▶ Study material:
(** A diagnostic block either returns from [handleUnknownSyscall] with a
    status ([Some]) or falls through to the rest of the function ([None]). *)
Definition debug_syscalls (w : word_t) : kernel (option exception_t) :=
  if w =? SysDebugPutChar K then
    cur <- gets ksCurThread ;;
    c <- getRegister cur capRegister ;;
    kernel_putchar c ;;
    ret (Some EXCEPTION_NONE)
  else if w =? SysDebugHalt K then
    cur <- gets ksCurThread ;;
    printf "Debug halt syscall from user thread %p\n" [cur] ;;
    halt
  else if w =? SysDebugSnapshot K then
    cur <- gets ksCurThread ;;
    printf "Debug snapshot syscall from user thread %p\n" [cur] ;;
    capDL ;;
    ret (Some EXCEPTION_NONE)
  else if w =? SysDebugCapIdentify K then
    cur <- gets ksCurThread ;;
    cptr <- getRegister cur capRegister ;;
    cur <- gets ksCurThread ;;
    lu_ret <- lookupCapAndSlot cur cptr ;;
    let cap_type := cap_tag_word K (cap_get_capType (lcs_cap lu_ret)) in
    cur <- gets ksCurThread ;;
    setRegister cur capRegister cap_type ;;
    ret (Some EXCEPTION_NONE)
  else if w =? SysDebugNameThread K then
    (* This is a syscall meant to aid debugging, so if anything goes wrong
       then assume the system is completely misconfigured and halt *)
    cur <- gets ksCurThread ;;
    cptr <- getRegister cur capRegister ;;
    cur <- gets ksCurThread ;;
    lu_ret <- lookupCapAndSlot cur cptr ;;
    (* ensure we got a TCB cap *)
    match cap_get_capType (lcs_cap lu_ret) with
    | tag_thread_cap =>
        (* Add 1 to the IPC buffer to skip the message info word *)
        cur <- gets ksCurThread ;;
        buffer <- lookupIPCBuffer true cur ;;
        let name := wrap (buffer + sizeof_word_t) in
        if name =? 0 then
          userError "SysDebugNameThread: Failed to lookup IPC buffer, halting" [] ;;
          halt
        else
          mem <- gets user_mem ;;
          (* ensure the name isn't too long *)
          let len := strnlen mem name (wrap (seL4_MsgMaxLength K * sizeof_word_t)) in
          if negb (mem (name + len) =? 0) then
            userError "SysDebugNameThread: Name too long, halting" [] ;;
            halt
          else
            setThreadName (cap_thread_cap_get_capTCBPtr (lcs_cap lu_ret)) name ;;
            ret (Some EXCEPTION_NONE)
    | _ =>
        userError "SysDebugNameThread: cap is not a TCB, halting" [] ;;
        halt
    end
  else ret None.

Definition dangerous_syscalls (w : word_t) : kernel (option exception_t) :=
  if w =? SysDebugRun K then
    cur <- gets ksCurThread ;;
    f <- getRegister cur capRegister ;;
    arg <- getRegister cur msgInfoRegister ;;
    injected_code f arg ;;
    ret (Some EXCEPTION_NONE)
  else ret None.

▶ Aim of the exercise: Would you write out the data exactly as it reads?

▶ Exercise response:
(** A diagnostic block either returns from [handleUnknownSyscall] with a
    status ([Some]) or falls through to the rest of the function ([None]). *)
Definition debug_syscalls (w : word_t) : kernel (option exception_t) :=
  if w =? SysDebugPutChar K then
    cur <- gets ksCurThread ;;
    c <- getRegister cur capRegister ;;
    kernel_putchar c ;;
    ret (Some EXCEPTION_NONE)
  else if w =? SysDebugHalt K then
    cur <- gets ksCurThread ;;
    printf "Debug halt syscall from user thread %p\n" [cur] ;;
    halt
  else if w =? SysDebugSnapshot K then
    cur <- gets ksCurThread ;;
    printf "Debug snapshot syscall from user thread %p\n" [cur] ;;
    capDL ;;
    ret (Some EXCEPTION_NONE)
  else if w =? SysDebugCapIdentify K then
    cur <- gets ksCurThread ;;
    cptr <- getRegister cur capRegister ;;
    cur <- gets ksCurThread ;;
    lu_ret <- lookupCapAndSlot cur cptr ;;
    let cap_type := cap_tag_word K (cap_get_capType (lcs_cap lu_ret)) in
    cur <- gets ksCurThread ;;
    setRegister cur capRegister cap_type ;;
    ret (Some EXCEPTION_NONE)
  else if w =? SysDebugNameThread K then
    (* This is a syscall meant to aid debugging, so if anything goes wrong
       then assume the system is completely misconfigured and halt *)
    cur <- gets ksCurThread ;;
    cptr <- getRegister cur capRegister ;;
    cur <- gets ksCurThread ;;
    lu_ret <- lookupCapAndSlot cur cptr ;;
    (* ensure we got a TCB cap *)
    match cap_get_capType (lcs_cap lu_ret) with
    | tag_thread_cap =>
        (* Add 1 to the IPC buffer to skip the message info word *)
        cur <- gets ksCurThread ;;
        buffer <- lookupIPCBuffer true cur ;;
        let name := wrap (buffer + sizeof_word_t) in
        if name =? 0 then
          userError "SysDebugNameThread: Failed to lookup IPC buffer, halting" [] ;;
          halt
        else
          mem <- gets user_mem ;;
          (* ensure the name isn't too long *)
          let len := strnlen mem name (wrap (seL4_MsgMaxLength K * sizeof_word_t)) in
          if negb (mem (name + len) =? 0) then
            userError "SysDebugNameThread: Name too long, halting" [] ;;
            halt
          else
            setThreadName (cap_thread_cap_get_capTCBPtr (lcs_cap lu_ret)) name ;;
            ret (Some EXCEPTION_NONE)
    | _ =>
        userError "SysDebugNameThread: cap is not a TCB, halting" [] ;;
        halt
    end
  else ret None.

Definition dangerous_syscalls (w : word_t) : kernel (option exception_t) :=
  if w =? SysDebugRun K then
    cur <- gets ksCurThread ;;
    f <- getRegister cur capRegister ;;
    arg <- getRegister cur msgInfoRegister ;;
    injected_code f arg ;;
    ret (Some EXCEPTION_NONE)
  else ret None.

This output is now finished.